Editorial    
   
Falcão é sinônimo de corrupção
     

Em março, o documentário “Falcão, os meninos do tráfico”, produzido pelo rapper carioca MV Bill e o empresário dele, Celso Athayde, ao longo de seis anos de pesquisas em favelas de vários Estados brasileiros, foi um dos temas mais interessantes e preferidos por inúmeros programas da TV. O assunto “tráfico e marginalidade” percorreu diversos cenários, debatido e rebatido por vários especialistas de inúmeras áreas: antropólogos, sociólogos, delegados, jornalistas etc. Falcão é o nome recebido por aqueles que têm a função de vigiar as favelas, para avisar os traficantes da aproximação da polícia ou de outro perigo iminente. Geralmente, as crianças são utilizadas para essa finalidade.

É importante o trabalho social realizado por diversas pessoas e entidades. Mas, cabe lembrar a todos que a discussão não é nova e, muito menos, as imagens. Durante os debates, falaram sobre programas sociais e da relevância do trabalho desenvolvido pelo MV Bill frente ao Afro Reggae; sobre a ineficiência das forças policiais devido aos péssimos salários e do vínculo de alguns profissionais com o tráfico para complementar o soldo; discutiram a “cabeça” das crianças “falcões” - vazias, sem lágrimas ou sorrisos, sempre dopadas pela droga do dia (cocaína e crack, principalmente); dramatizaram ainda mais a vida dos brasileirinhos mas se esqueceram do mais importante: o porquê de tudo isso!

Todos os brasileiros, com um mínimo de senso de economia, sabem que vivemos no país mais rico do mundo em biodiversidade e riquezas minerais. Nascemos num rincão pródigo, mas que, desde o descobrimento, o país sofre com os colonizadores. Um bando de fidalgos (aqueles que vivem de rendimentos, sem trabalhar) bem trajados e dispostos a escravizar os semelhantes em benefício próprio.

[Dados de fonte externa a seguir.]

(* ===== verification/Effects.v ===== *)
(** * Programs over the external calls

    A Go function that talks to Postgres, Redis, the clock or the metrics
    registry is a [prog]: a tree of [call]s, each continued with every reply
    it may get.  One call is one atomic interaction (a SQL statement, a
    transaction, a Redis command); everything else can run between two calls.

    - [run] executes a program alone against a world, with an oracle of
      environments that decides faults, clocks, fresh ids and scan orders;
    - [trace] relates a program to the calls it makes for arbitrary replies;
    - [pool_step] interleaves any number of programs call by call.

    [prog_ok] states that a program only issues calls whose arguments are in
    the range its Go types and callers give them ([call_ok]). *)
From S2P Require Import Prelude GoStrings Database WorkerStore JobStore Lifecycle Invariant.
From S2P Require Import StoreSound Redis.
Local Open Scope Z_scope.

(** ** Calls *)

(** One constructor per statement or transaction of the postgres package,
    indexed by the type of its answer. *)
Inductive pg : Type -> Type :=
  | PgRegister (p : RegisterWorkerParams) : pg RegisteredWorker
  | PgCountByStatus : pg (gmap string Z)
  | PgPickDrainCandidate : pg string
  | PgListWorkers (statusFilter : string) (limit : Z) : pg (list WorkerRow)
  | PgGetEpochAndStatus (workerID : string) : pg (Z * string * bool)
  | PgSelectJobCreatedAt (jobID : string) : pg Z
  | PgUpdateHeartbeatRow (workerID : string) (epoch : Z) (dbStatus : string)
      (currentJob : option (string * Z)) : pg bool
  | PgListStale (timeoutSeconds : Z) : pg (list StaleWorker)
  | PgMarkDeadAndRequeue (workerID : string) (epoch : Z) : pg unit
  | PgListReadyCandidates (required : option (list string)) : pg (list Candidate)
  | PgAssignJob (jobID : string) (jobCreatedAt : Z) (workerID : string) (epoch : Z) : pg bool
  | PgFreeWorker (workerID : string) (epoch : Z) : pg (bool * Z * string)
  | PgRequestDrain (workerID : string) : pg (option DrainResult)
  | PgResumeDrain (workerID : string) : pg (option DrainResult)
  | PgGetByIdempotencyKey (key : string) : pg Job
  | PgInsertJob (p : CreateJobParams) : pg Job
  | PgGetJob (jobID : string) : pg Job
  | PgCountQueuedByPriority : pg (gmap Z Z)
  | PgListJobs (f : ListJobsFilter) : pg (list Job)
  | PgMarkRunning (jobID : string) (epoch : Z) : pg bool
  | PgComplete (jobID : string) (jobCreatedAt epoch : Z) (finalStatus logRef : string) : pg bool
  | PgRetryOrFail (jobID : string) (jobCreatedAt epoch : Z) (workerID : option string)
      (errorMessage logRef : string) : pg (string * bool)
  | PgListDueRetries (limit : Z) : pg (list DueRetry)
  | PgMarkQueuedFromRetry (jobID : string) (jobCreatedAt : Z) : pg bool.

Definition exec_pg {A} (c : pg A) : stmt A :=
  match c with
  | PgRegister p => Register p
  | PgCountByStatus => CountByStatus
  | PgPickDrainCandidate => PickDrainCandidate
  | PgListWorkers s l => ListWorkerRows s l
  | PgGetEpochAndStatus w => GetEpochAndStatus w
  | PgSelectJobCreatedAt j => SelectJobCreatedAt j
  | PgUpdateHeartbeatRow w ep s cj => UpdateHeartbeatRow w ep s cj
  | PgListStale t => ListStale t
  | PgMarkDeadAndRequeue w ep => MarkDeadAndRequeue w ep
  | PgListReadyCandidates r => ListReadyCandidates r
  | PgAssignJob j t w ep => AssignJob j t w ep
  | PgFreeWorker w ep => FreeWorker w ep
  | PgRequestDrain w => RequestDrain w
  | PgResumeDrain w => ResumeDrain w
  | PgGetByIdempotencyKey k => getByIdempotencyKey k
  | PgInsertJob p => InsertJob p
  | PgGetJob j => GetJobRow j
  | PgCountQueuedByPriority => CountQueuedByPriority
  | PgListJobs f => ListJobRows f
  | PgMarkRunning j ep => MarkRunning j ep
  | PgComplete j t ep s l => Complete j t ep s l
  | PgRetryOrFail j t ep w m l => RetryOrFail j t ep w m l
  | PgListDueRetries l => ListDueRetries l
  | PgMarkQueuedFromRetry j t => MarkQueuedFromRetry j t
  end.

Inductive rd : Type -> Type :=
  | RHSet (k : string) (fs : list (string * string)) : rd unit
  | RHGetAll (k : string) : rd (gmap string string)
  | RSet (k v : string) (ttl : Z) : rd unit
  | RDel (ks : list string) : rd unit
  | RXGroupCreate (s g : string) : rd bool       (** false: BUSYGROUP *)
  | RXAdd (s : string) (maxlen : Z) (vals : gmap string string) : rd unit
  | RXReadGroup (g c : string) (streams : list (string * string)) (count : Z)
      : rd (list (string * list XMessage))
  | RXAck (s g id : string) : rd unit.

Definition exec_rd `{Redis} {A} (c : rd A) (r : rstate) : A * rstate :=
  match c in rd A return A * rstate with
  | RHSet k fs => (tt, hset k fs r)
  | RHGetAll k => (hgetall k r, r)
  | RSet k v ttl => (tt, set_px k v ttl r)
  | RDel ks => (tt, del ks r)
  | RXGroupCreate s g => match xgroup_create s g r with
                         | Some r' => (true, r')
                         | None => (false, r)
                         end
  | RXAdd s m vals => (tt, xadd s m vals r)
  | RXReadGroup g c streams count => xreadgroup g c streams count r
  | RXAck s g id => (tt, xack s g id r)
  end.

(** A failed Postgres or Redis call answers an error; the clock and the
    metrics registry cannot fail. *)
Inductive call : Type -> Type :=
  | Pg {A} (c : pg A) : call (result A)
  | Rd {A} (c : rd A) : call (result A)
  | TimeNow : call Z
  | MetricInc (name label : string) : call unit
  | MetricObserve (name : string) (nanos : Z) : call unit.

Record world `{Redis} := mkWorld {
  w_db : database;
  w_redis : rstate;
  w_counters : gmap (string * string) Z;
  w_observations : list (string * Z) }.

(** A result-valued interaction under a fault. *)
Definition with_fault {A S} (f : fault) (run : S -> result A * S) (s : S) : result A * S :=
  match f with
  | NoFault => run s
  | LostRequest => (Err ErrDriver, s)
  | LostReply => (Err ErrDriver, (run s).2)
  end.

Definition handle `{Redis} {X} (c : call X) (e : env) (w : world) : X * world :=
  match c in call X return X * world with
  | Pg c =>
      let '(x, d) := with_fault (env_fault e) (exec_pg c e) (w_db w) in
      (x, mkWorld _ d (w_redis w) (w_counters w) (w_observations w))
  | Rd c =>
      let '(x, r) := with_fault (redis_fault e)
                       (fun r => let '(a, r') := exec_rd c r in (Ok a, r')) (w_redis w) in
      (x, mkWorld _ (w_db w) r (w_counters w) (w_observations w))
  | TimeNow => (go_now e, w)
  | MetricInc n l =>
      (tt, mkWorld _ (w_db w) (w_redis w)
             (<[(n, l) := default 0 (w_counters w !! (n, l)) + 1]> (w_counters w))
             (w_observations w))
  | MetricObserve n v =>
      (tt, mkWorld _ (w_db w) (w_redis w) (w_counters w) (w_observations w ++ [(n, v)]))
  end.

(** ** Programs *)
Inductive prog (A : Type) : Type :=
  | Ret (a : A)
  | Call {X : Type} (c : call X) (k : X -> prog A).
Arguments Ret {A} a.
Arguments Call {A X} c k.

Fixpoint bind {A B} (p : prog A) (f : A -> prog B) : prog B :=
  match p with
  | Ret a => f a
  | Call c k => Call c (fun x => bind (k x) f)
  end.

Definition trigger {X} (c : call X) : prog X := Call c Ret.
Definition pgc {A} (c : pg A) : prog (result A) := trigger (Pg c).
Definition rdc {A} (c : rd A) : prog (result A) := trigger (Rd c).

Declare Scope prog_scope.
Delimit Scope prog_scope with prog.
Notation "'let!' x ':=' m 'in' k" := (bind m (fun x => k))
  (at level 10, x pattern, m at level 200, k at level 200) : prog_scope.
Notation "m '>>' k" := (bind m (fun _ => k))
  (at level 100, k at level 200, right associativity) : prog_scope.
Open Scope prog_scope.

(** [for _, x := range l { body(x) }], a body that never leaves the loop. *)
Fixpoint for_each {A} (l : list A) (body : A -> prog unit) : prog unit :=
  match l with
  | [] => Ret tt
  | a :: l' => body a >> for_each l' body
  end.

(** ** Running alone *)
Definition oracle : Type := nat -> env.

Fixpoint run `{Redis} {A} (p : prog A) (o : oracle) (w : world) : A * world :=
  match p with
  | Ret a => (a, w)
  | Call c k => let '(x, w') := handle c (o 0%nat) w in run (k x) (fun n => o (S n)) w'
  end.

(** The oracle after [n] calls. *)
Definition later (o : oracle) (n : nat) : oracle := fun m => o (n + m)%nat.

(** Postgres answers every call; Redis may do anything. *)
Definition pg_reliable (o : oracle) : Prop := forall n, env_fault (o n) = NoFault.
Lemma pg_reliable_later o n : pg_reliable o -> pg_reliable (later o n).
Proof. intros H m. apply H. Qed.
Lemma pg_reliable_tail o : pg_reliable o -> pg_reliable (fun n => o (S n)).
Proof. intros H m. apply H. Qed.
#[export] Hint Resolve pg_reliable_later pg_reliable_tail : fleet.

(** ** Traces: the calls a program makes, with their replies *)
Record event := mkEvent { ev_type : Type; ev_call : call ev_type; ev_reply : ev_type }.
Arguments mkEvent {_} _ _.

(** [trace p tr a]: with some replies, [p] makes exactly the calls [tr] and
    returns [a]. *)
Fixpoint trace {A} (p : prog A) (tr : list event) (a : A) : Prop :=
  match p with
  | Ret b => tr = [] /\ a = b
  | Call c k => exists x tr', tr = mkEvent c x :: tr' /\ trace (k x) tr' a
  end.

Lemma trace_bind {A B} (p : prog A) (f : A -> prog B) tr b :
  trace (bind p f) tr b <->
  exists tr1 tr2 a, tr = tr1 ++ tr2 /\ trace p tr1 a /\ trace (f a) tr2 b.
Proof.
  revert tr. induction p as [a|X c k IH]; intros tr; simpl.
  - split; [intros H; by exists [], tr, a|]. by intros (tr1 & tr2 & a' & -> & [-> ->] & H).
  - split.
    + intros (x & tr' & -> & (tr1 & tr2 & a & -> & H1 & H2)%IH).
      exists (mkEvent c x :: tr1), tr2, a. split; [done|]. split; [by eauto|done].
    + intros (? & tr2 & a & -> & (x & tr1 & -> & H1) & H2). exists x, (tr1 ++ tr2).
      split; [done|]. apply IH. eauto 10.
Qed.

(** The calls one run makes. *)
Fixpoint events `{Redis} {A} (p : prog A) (o : oracle) (w : world) : list event :=
  match p with
  | Ret _ => []
  | Call c k =>
      let '(x, w') := handle c (o 0%nat) w in mkEvent c x :: events (k x) (fun n => o (S n)) w'
  end.

Lemma events_trace `{Redis} {A} (p : prog A) o w : trace p (events p o w) (run p o w).1.
Proof.
  revert o w. induction p as [a|X c k IH]; intros o w; simpl; [done|].
  destruct (handle c (o 0%nat) w) as [x w']. eauto.
Qed.

Lemma events_bind `{Redis} {A B} (p : prog A) (f : A -> prog B) o w :
  exists n, run (bind p f) o w = run (f (run p o w).1) (later o n) (run p o w).2 /\
    events (bind p f) o w =
      events p o w ++ events (f (run p o w).1) (later o n) (run p o w).2.
Proof.
  revert o w. induction p as [a|X c k IH]; intros o w; simpl; [by exists 0%nat|].
  destruct (handle c (o 0%nat) w) as [x w'].
  destruct (IH x (fun n => o (S n)) w') as (n & E & E').
  exists (S n). split; [exact E|]. rewrite E'. done.
Qed.

(** ** Interleaving *)
Inductive pool_step `{Redis} : list (prog unit) * world -> list (prog unit) * world -> Prop :=
  | pool_call ps1 ps2 {X} (c : call X) (k : X -> prog unit) (e : env) (w : world) :
      pool_step (ps1 ++ Call c k :: ps2, w)
                (ps1 ++ k (handle c e w).1 :: ps2, (handle c e w).2).

(** ** Calls with arguments in range *)
Definition pg_ok {A} (c : pg A) : Prop :=
  match c with
  | PgInsertJob p => cp_MaxRetries p < max_int32
  | PgComplete _ _ _ s _ => s = "SUCCESS" \/ s = "CANCELLED"
  | _ => True
  end.

Definition call_ok {X} (c : call X) : Prop :=
  match c with Pg c => pg_ok c | _ => True end.

(** A property of every call a program can reach, whatever the replies. *)
Fixpoint all_calls (P : forall X, call X -> Prop) {A} (p : prog A) : Prop :=
  match p with
  | Ret _ => True
  | Call c k => P _ c /\ forall x, all_calls P (k x)
  end.

Abbreviation prog_ok := (all_calls (@call_ok)).

Lemma all_calls_bind (P : forall X, call X -> Prop) {A B} (p : prog A) (f : A -> prog B) :
  all_calls P p -> (forall a, all_calls P (f a)) -> all_calls P (bind p f).
Proof. induction p as [a|X c k IH]; simpl; [auto|]. intros [Hc Hk] Hf. auto. Qed.

Lemma all_calls_for_each (P : forall X, call X -> Prop) {A} (l : list A) body :
  (forall a, all_calls P (body a)) -> all_calls P (for_each l body).
Proof. induction l; simpl; intros; [done|]. apply all_calls_bind; auto. Qed.

(** ** Every Postgres call in range is sound *)
Lemma reads_only_pg {A} (c : pg A) :
  match c with
  | PgCountByStatus | PgPickDrainCandidate | PgListWorkers _ _ | PgGetEpochAndStatus _
  | PgSelectJobCreatedAt _ | PgListStale _ | PgListReadyCandidates _ | PgGetByIdempotencyKey _
  | PgGetJob _ | PgCountQueuedByPriority | PgListJobs _ | PgListDueRetries _ =>
      reads_only (exec_pg c)
  | _ => True
  end.
Proof.
  destruct c; simpl; try done; intros e d;
    unfold CountByStatus, PickDrainCandidate, ListWorkerRows, GetEpochAndStatus,
      SelectJobCreatedAt, ListStale, ListReadyCandidates, getByIdempotencyKey, GetJobRow,
      CountQueuedByPriority, ListJobRows, ListDueRetries; repeat case_match; done.
Qed.

Theorem exec_pg_sound {A} (c : pg A) : pg_ok c -> sound (exec_pg c).
Proof.
  intros Hok. pose proof (reads_only_pg c) as Hr.
  destruct c; try (by apply reads_only_sound); simpl in *.
  - apply Register_sound.
  - apply UpdateHeartbeatRow_sound.
  - apply MarkDeadAndRequeue_sound.
  - apply AssignJob_sound.
  - apply FreeWorker_sound.
  - apply RequestDrain_sound.
  - apply ResumeDrain_sound.
  - by apply InsertJob_sound.
  - apply MarkRunning_sound.
  - by apply Complete_sound.
  - apply RetryOrFail_sound.
  - apply MarkQueuedFromRetry_sound.
Qed.

Section handle.
Context `{Redis}.

(** A call changes the database only as a sound store operation does,
    whatever faults, clocks, ids and scan orders the environment picks. *)
Lemma handle_sound {X} (c : call X) e w :
  call_ok c -> wf_db (w_db w) ->
  wf_db (w_db (handle c e w).2) /\ evolves (w_db w) (w_db (handle c e w).2).
Proof.
  intros Hok Hwf. destruct c as [A c|A c| | |]; simpl; [|..]; auto with fleet.
  - pose proof (exec_pg_sound c Hok e _ Hwf) as Hs.
    unfold with_fault. destruct (env_fault e); simpl in *; auto with fleet.
    + by destruct (exec_pg c e (w_db w)).
  - unfold with_fault. destruct (redis_fault e); repeat case_match; simpl; auto with fleet.
Qed.

(** What every call keeps, a run keeps. *)
Lemma run_preserves (P : forall X, call X -> Prop) (I : world -> Prop) {A} (p : prog A) o w :
  all_calls P p ->
  (forall X (c : call X) e w, P X c -> I w -> I (handle c e w).2) ->
  I w -> I (run p o w).2.
Proof.
  intros Hp HI. revert o w. induction p as [a|X c k IH]; intros o w Hw; simpl; [done|].
  destruct Hp as [Hc Hk]. pose proof (HI X c (o 0%nat) w Hc Hw) as Hw'.
  destruct (handle c (o 0%nat) w) as [x w']. by apply IH.
Qed.

(** A Postgres call under any fault: either nothing happened or it ran. *)
Lemma handle_pg_db {B} (c : pg B) e w :
  w_db (handle (Pg c) e w).2 = w_db w \/
  w_db (handle (Pg c) e w).2 = (exec_pg c e (w_db w)).2.
Proof.
  simpl. unfold with_fault. destruct (env_fault e); simpl; auto.
  destruct (exec_pg c e (w_db w)); auto.
Qed.
End handle.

Os tempos mudaram e os trajes também, mas a escravidão continua. Basta conferir o valor do salário mínimo e verificar as condições de miséria da maior parte da população. Em grande parte, a situação se perpetua devido às leis brasileiras, retrogradas e permissivas de várias interpretações. E, também, graças às benesses que os políticos recebem, como “fórum privilegiado”, quando deveria ser exatamente o contrário. As leis deveriam ser mais criteriosas e rigorosas para com aqueles que ocupam cargos públicos.

Enquanto cidadãos são presos por “descascar” uma árvore para usar a casca como remédio ou trancafiados por apoderar-se de um pote de manteiga, políticos andam “livres, leves e soltos” depois de compactuar com "mensalões" e faltar com o decoro parlamentar, de construir quadras “poliesportivas” de areia e cascalho, estações de tratamento de esgoto ineficientes, manipular concursos públicos, depredar o meio ambiente ... e por aí afora.

Quer dizer, enquanto houver corrupção amparada por leis ineficientes, judiciário incompetente em várias ocasiões e, às vezes, até parcial, continuaremos a conviver com os “meninos do tráfico”. E, conforme os “falcões”, não adianta: morre um, nascem outros iguais ou melhores; isto é, piores.

E a sociedade, ainda, nem aprendeu a votar!